In Rhythm with Wolves:
From A Calendar of Nature and Soul


The following passage is excerpted from the second volume of the Earth Vision series, a project that explores the forum of spiritual ecology. The author of the series, Josef Graf, holds nature as a metaphor, a veil beyond which to access the ecological arena of nature itself.


Northern Native people tell of a long ago event in the depth of winter, wherein a starving hunter is given the first pair of snowshoes by a mysterious man who turns out to be the Spirit of the Wolf. From that day, powers of transport and provision are enhanced for the people.


Even now, a contemporary person, opening to inward edges of spiritual being, can sense the Spirit of the Wolf ranging by his or her side, lending fortitude, golden eyes contending with winter darkness, and luxurious fur an ample robe against the cold. Ranging the austerity of the season, no matter how dark the "winter" of our materialistic society falls, the wolf is in its element.

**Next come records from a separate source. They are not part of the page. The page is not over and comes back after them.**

(** * purple-vk-plugin: receiving, sending and buddy synchronisation

    A shallow embedding of the plugin's callback-driven code.  Each object
    that lives across callbacks (the message receiver, the image uploader,
    the sender) is a state machine: its state holds what the C++ object
    holds plus the request it is waiting for, an [event] is the reply the
    host event loop hands to a callback, and a step returns the new state
    with the calls the callback issued, in order.

    Texts are taken to hold no NUL character, so that a [string] and its
    [data()] are the same text.  The clock of [send_message_internal], the
    lines written with [purple_debug_info] and [vkcom_debug_info], and the
    error lines of [on_update_user_infos] and [on_update_user_info] are left
    out; the other error lines are among the calls. *)

From Stdlib Require Import Ascii.
From stdpp Require Import gmap strings list pretty sorting.

#[local] Set Warnings "-register-all".

Open Scope string_scope.
Open Scope list_scope.
Open Scope Z_scope.

(** ** Machine integers *)

(** [int] is 32 bits wide, [int64] and [uint64] are 64 bits wide.  Values
    are kept in [Z]; a conversion keeps the low bits. *)
Definition to_int (z : Z) : Z := (z + 2 ^ 31) `mod` 2 ^ 32 - 2 ^ 31.
Definition to_int64 (z : Z) : Z := (z + 2 ^ 63) `mod` 2 ^ 64 - 2 ^ 63.
Definition to_uint64 (z : Z) : Z := z `mod` 2 ^ 64.
Definition INT_MAX : Z := 2 ^ 31 - 1.

(** ** Strings *)

Definition dquote : string := String (Ascii.ascii_of_nat 34) EmptyString.

Definition empty (s : string) : bool :=
  match s with EmptyString => true | String _ _ => false end.

(** [s] contains [p] as a substring. *)
Fixpoint occurs (p s : string) : bool :=
  String.prefix p s ||
  match s with
  | EmptyString => false
  | String _ s' => occurs p s'
  end.

(** Modelled from the spec: [str_replace] of miscutils, which is not among
    the sources.  It substitutes [to] for the occurrences of [from] in [s],
    scanning from the left and resuming after each substituted text.
    [skip] counts the characters of a matched [from] still to be dropped. *)
Fixpoint str_replace_from (from to : string) (skip : nat) (s : string) : string :=
  match s with
  | EmptyString => EmptyString
  | String c s' =>
      match skip with
      | S k => str_replace_from from to k s'
      | O =>
          if String.prefix from s
          then to +:+ str_replace_from from to (Nat.pred (String.length from)) s'
          else String c (str_replace_from from to O s')
      end
  end.

Definition str_replace (s from to : string) : string :=
  str_replace_from from to O s.

(** [str_concat_int]: the integers of [c] printed as [long long] and
    joined by [sep]. *)
Definition str_concat_int (sep : string) (c : list Z) : string :=
  foldl (fun s it => (if empty s then s else s +:+ sep) +:+ pretty (to_int64 it))
        EmptyString c.

(** ** JSON values (picojson) *)

Module picojson.

(** A number is a double in picojson; the model keeps the numbers that are
    integers, which is what the API sends in the fields read here.  An
    object is an association list; the first binding of a key counts. *)
Inductive value : Type :=
  | null
  | boolean (b : bool)
  | number (d : Z)
  | str (s : string)
  | array (a : list value)
  | object (o : list (string * value)).

Fixpoint find (key : string) (o : list (string * value)) : option value :=
  match o with
  | [] => None
  | (k, v) :: o' => if String.eqb k key then Some v else find key o'
  end.

(** [v.contains(key)] followed by [v.get(key)], for [v] an object. *)
Definition field (v : value) (key : string) : option value :=
  match v with
  | object o => find key o
  | _ => None
  end.

(** Modelled from the spec: [field_is_present<T>(v, key)] of the plugin's
    common header, which is not among the sources: [v] is an object, has
    the key, and the value under it is a [T].  The four functions below
    give that value, and [None] where the test fails. *)
Definition field_double (v : value) (key : string) : option Z :=
  match field v key with Some (number d) => Some d | _ => None end.

Definition field_string (v : value) (key : string) : option string :=
  match field v key with Some (str s) => Some s | _ => None end.

Definition field_array (v : value) (key : string) : option (list value) :=
  match field v key with Some (array a) => Some a | _ => None end.

Definition field_object (v : value) (key : string) : option value :=
  match field v key with Some (object o) => Some (object o) | _ => None end.

End picojson.
Import picojson.

(** ** What the plugin takes from its host and from files not modelled *)

(** Parameters of [vk_call_api]. *)
Definition CallParams : Type := list (string * string).

(** Functions of libpurple, and helpers and constants of the plugin whose
    definitions are not among the sources. *)
Class Host : Type := {
  purple_markup_escape_text : string -> string;
  purple_markup_strip_html : string -> string;
  g_markup_escape_text : string -> string;
  buddy_name_from_uid : Z -> string;
  unescape_html : string -> string;
  max_urlencoded_prefix : string -> nat;
  parse_vkcom_attachments : string -> string;
  VK_CAPTCHA_NEEDED : Z;
}.

(** ** C++ standard library *)

Section StdSort.
Context {A : Type} (comp : A -> A -> bool).

(** [std::sort(first, last, comp)]: the elements in an order in which no
    element is [comp]-before an element that precedes it.  The standard
    leaves the order of equivalent elements open; this model keeps the
    one of an insertion from the right. *)
Fixpoint sort_insert (x : A) (l : list A) : list A :=
  match l with
  | [] => [x]
  | y :: l' => if comp y x then y :: sort_insert x l' else x :: l
  end.

Definition std_sort (l : list A) : list A := foldr sort_insert [] l.

End StdSort.

(** ** What a callback can do, and what it can be handed *)

Inductive PurpleMessageFlags : Type :=
  | PURPLE_MESSAGE_RECV
  | PURPLE_MESSAGE_ERROR_NO_LINKIFY.

(** The calls of a callback that leave the plugin.  [purple_debug_error]
    keeps the format and the JSON value printed with it, if any;
    [purple_conversation_write] is the write to the conversation found for
    the two ids, which is left out when there is none; [serv_got_im] keeps
    the time as the message has it. *)
Inductive action : Type :=
  | vk_call_api (method : string) (params : CallParams)
  | http_get (url : string)
  | serv_got_im (who msg : string) (flags : PurpleMessageFlags) (mtime : Z)
  | purple_debug_error (format : string) (arg : option value)
  | upload_photo_for_im (img_id : Z)
  | request_captcha (captcha_img : string)
  | purple_conversation_write (user_id chat_id : Z) (msg : string)
                              (flags : PurpleMessageFlags)
  | add_buddy_if_needed (user_id : Z)
  | call_received_cb
  | call_success_cb
  | call_error_cb.

(** The replies of the event loop.  [http_response (Some img_id)] is a
    successful response whose body the image store keeps under [img_id];
    [http_response None] is a failed one.  [upload_done] and
    [upload_failed] are the two callbacks of [upload_photo_for_im],
    [captcha_entered] and [captcha_cancelled] those of [request_captcha]. *)
Inductive event : Type :=
  | api_result (result : value)
  | api_error (error : value)
  | http_response (img_id : option Z)
  | upload_done (v : value)
  | upload_failed
  | captcha_entered (captcha_key : string)
  | captcha_cancelled.

(** A machine run on the replies it gets, in order: the last state and all
    calls issued on the way. *)
Fixpoint exec {S : Type} (step : S -> event -> S * list action)
    (s : S) (evs : list event) : S * list action :=
  match evs with
  | [] => (s, [])
  | ev :: evs' =>
      let '(s1, acts1) := step s ev in
      let '(s2, acts2) := exec step s1 evs' in
      (s2, acts1 ++ acts2)
  end.

(** [mark_message_as_read] of the receiving code. *)
Definition mark_message_as_read (message_ids : list Z) : list action :=
  if bool_decide (message_ids = []) then []
  else [vk_call_api "messages.markAsRead"
          [("message_ids", str_concat_int "," message_ids)]].

(** ** Receiving messages (vk-message-recv) *)

Module MessageRecv.

Record ReceivedMessage : Type := {
  uid : Z;
  mid : Z;
  text : string;
  timestamp : Z;
  (* Thumbnail URLs to download and substitute in the text. *)
  thumbnail_urls : list string;
}.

A Waldorf teacher I know, suffering the loneliness that attends not being met by a mate, has discovered, in the central theme of Beethoven’s Ninth Symphony, an adagio movement consonant with his soul mood, as it modulates between deep melancholy and a sweet bridge to the love he longs for. Within this orchestration he encounters a star shining in the black waste of an interior heaven. And the soul, struggling to rise from the numbing snowdrift sweeping over it, cold, dark, silent, alone, reaches out to its beacon of hope.
On Sunday evenings this man hosts a weekly radio program. Perched before the microphone, the rotating disks map a journey of wandering piano melodies, percussive caverns, streaming violins, a full-bodied sea of synthesizer. It is an occasion for listeners to roam inwardly, to counteract nostalgia of feeling far from home that pervades the soul through its long ordeal of incarnation.

Through the week, he teaches a Grade Two class in a Waldorf school. In Waldorf Education, the stories are the heart of the lesson and, lucky him, he gets to convey Native legends. From Raven Steals the Sun, an art lesson explores light and dark interactions. From the story of The Wolf Who Brought Snowshoes, a snowshoe trail becomes a form drawing.

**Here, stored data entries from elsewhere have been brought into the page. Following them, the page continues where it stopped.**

(** ** Humidity values do not matter *)

Lemma loop_body_same_but_humidity
    (broker : list (string * string) -> PublishOutcome)
    (r1 r2 : Reading) (w : World) :
  same_but_humidity r1 r2 -> loop_body broker r1 w = loop_body broker r2 w.
Proof.
  destruct r1 as [[[h1 t1] sm1] li1], r2 as [[[h2 t2] sm2] li2].
  intros (Hnone & <- & <- & <-). rewrite !loop_body_unfold.
  destruct h1 as [h1 | ], h2 as [h2 | ].
  - now rewrite (send_alerts_ignores_humidity_value h1 h2).
  - destruct Hnone as [_ Hnone]. discriminate (Hnone eq_refl).
  - destruct Hnone as [Hnone _]. discriminate (Hnone eq_refl).
  - reflexivity.
Qed.

(** X11: No humidity level changes what the program does: two runs over
    readings that differ only in the values of the humidity, present in
    the same iterations, print and publish the same. *)
Theorem main_loop_ignores_humidity_values
    (broker : list (string * string) -> PublishOutcome)
    (readings1 readings2 : list Reading) (w : World) :
  Forall2 same_but_humidity readings1 readings2 ->
  main_loop broker readings1 w = main_loop broker readings2 w.
Proof.
  intros Hsame. unfold main_loop.
  enough (Hloop : while_true broker readings1 w = while_true broker readings2 w)
    by now rewrite Hloop.
  revert w. induction Hsame as [ | r1 r2 rest1 rest2 Hr _ IH]; intros w.
  - reflexivity.
  - cbn [while_true]. unfold bind.
    rewrite (loop_body_same_but_humidity broker r1 r2 w Hr).
    destruct (loop_body broker r2 w) as [[[] | e] w']; [apply IH | reflexivity].
Qed.

Lemma main_loop_ignores_humidity_values_witness :
  Forall2 same_but_humidity
    [(Some (of_int 40), Some (of_int 10), of_int 400, of_decimal 1 1)]
    [(Some (of_int 99), Some (of_int 10), of_int 400, of_decimal 1 1)]
  /\ main_loop unreachable_broker
       [(Some (of_int 40), Some (of_int 10), of_int 400, of_decimal 1 1)] w0
     = main_loop unreachable_broker
         [(Some (of_int 99), Some (of_int 10), of_int 400, of_decimal 1 1)] w0.
Proof.
  assert (Hsame : Forall2 same_but_humidity
            [(Some (of_int 40), Some (of_int 10), of_int 400, of_decimal 1 1)]
            [(Some (of_int 99), Some (of_int 10), of_int 400, of_decimal 1 1)]).
  { constructor; [ | constructor].
    split; [split; discriminate | repeat split]. }
  split; [exact Hsame | ].
  apply (main_loop_ignores_humidity_values unreachable_broker _ _ w0 Hsame).
Defined.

This time of year, sense perception of nature diminishes. Light dims, colors fade to earthen shades. Birds are subdued. Few aromas pervade the air, a faint whiff of frozen cedar, perhaps, or a metallic hint of snow. And feeling, by cold, falls numb.

Snow-shoeing the meander of a valley bottom, grounding aspiration, the inner sensate being ventures through a vivid landscape. Beneath the auspices of Sirius, the Dog Star, Beethoven’s Ninth rises from the foundation of creation, and unlimited vigor counters the cold drifts and parades across the frozen field. And under the star’s brilliant beams flashing now against the black night, the wolf ranges far and wide, traversing horizons of the undiscovered.

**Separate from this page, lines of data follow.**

Lemma analyzeGuess_fold g guess :
  test_4digits (secret g) = true -> test_4digits guess = true ->
  fold_left
    (fun acc i => analyze_round (split_chars (secret g)) (split_chars guess) i acc)
    [0; 1; 2; 3]%nat (0, [], []) =
  fold_left round_pair (positions (secret g) guess) (0, [], []).
Proof.
  intros HS HG. unfold positions.
  apply test_4digits_shape in HS. destruct HS as (a & b & c & d & -> & _).
  apply test_4digits_shape in HG. destruct HG as (a' & b' & c' & d' & -> & _).
  cbn [split_chars list_ascii_of_string combine fold_left].
  rewrite (analyze_round_pair _ _ 0 a a') by reflexivity.
  rewrite (analyze_round_pair _ _ 1 b b') by reflexivity.
  rewrite (analyze_round_pair _ _ 2 c c') by reflexivity.
  rewrite (analyze_round_pair _ _ 3 d d') by reflexivity.
  reflexivity.
Qed.

Lemma analyzeGuess_spec g guess :
  test_4digits (secret g) = true -> test_4digits guess = true ->
  analyzeGuess guess g =
  {| exact := spec_exact (secret g) guess;
     partial := spec_partial (secret g) guess |}.
Proof.
  intros HS HG. unfold analyzeGuess.
  rewrite analyzeGuess_fold by assumption.
  rewrite round_pairs_fold.
  fold (leftover_secret (secret g) guess) (leftover_guess (secret g) guess).
  rewrite tally_partial by (now apply leftover_guess_digits).
  reflexivity.
Qed.

(** C1 (amended). For every 4-digit secret and every 4-digit guess,
    [analyzeGuess] returns [exact] = the number of positions where secret and
    guess agree and [partial] = the sum, over the ten digit values, of the
    smaller of the digit's counts among the non-exact positions of the secret
    and of the guess. Secret 1122 with guess 1234 gives exact 1 and
    partial 1; secret 1123 with guess 1111 gives exact 2 (positions 0 and 1)
    and partial 0: the two surplus 1s of the guess earn no credit. *)
Theorem analyzeGuess_exact_partial :
  (forall g guess,
     test_4digits (secret g) = true -> test_4digits guess = true ->
     exact (analyzeGuess guess g) = spec_exact (secret g) guess /\
     partial (analyzeGuess guess g) = spec_partial (secret g) guess) /\
  analyzeGuess "1234" (set_secret "1122" initial) = {| exact := 1; partial := 1 |} /\
  analyzeGuess "1111" (set_secret "1123" initial) = {| exact := 2; partial := 0 |}.
Proof.
  split; [|split; reflexivity].
  intros g guess HS HG. rewrite analyzeGuess_spec by assumption. split; reflexivity.
Qed.

Lemma analyzeGuess_exact_partial_witness :
  exact (analyzeGuess "1243" (set_secret "1322" initial)) = 1 /\
  partial (analyzeGuess "1243" (set_secret "1322" initial)) = 2.
Proof.
  destruct (proj1 analyzeGuess_exact_partial (set_secret "1322" initial) "1243"
              eq_refl eq_refl) as [He Hp].
  rewrite He, Hp. split; reflexivity.
Defined.

(** C1 as stated fails on its second example: for secret 1123 and guess
    1111 the code does not return exact 1, partial 1. *)
Lemma analyzeGuess_1123_1111_counterexample :
  analyzeGuess "1111" (set_secret "1123" initial) <> {| exact := 1; partial := 1 |}.
Proof. vm_compute. discriminate. Qed.

(** ** The invariant holds in every reachable state *)

Arguments padStart : simpl never.
Arguments toString : simpl never.
Arguments analyzeGuess : simpl never.
Arguments calculateScore : simpl never.
Arguments getState : simpl never.
Arguments test_4digits : simpl never.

Provision is held in abeyance for animals and birds, sustenance sparse, but adequate, in this Calendar-end stretch far from summer dreaming. And here, a part of humanity peers off into the year ahead and envisions potential for a time of fulfillment. And, though another part looks and lacks faith, exaltation can be won. Life provides what is needed now. And the last word is key. Now is dependable. And, in fact, now is forever.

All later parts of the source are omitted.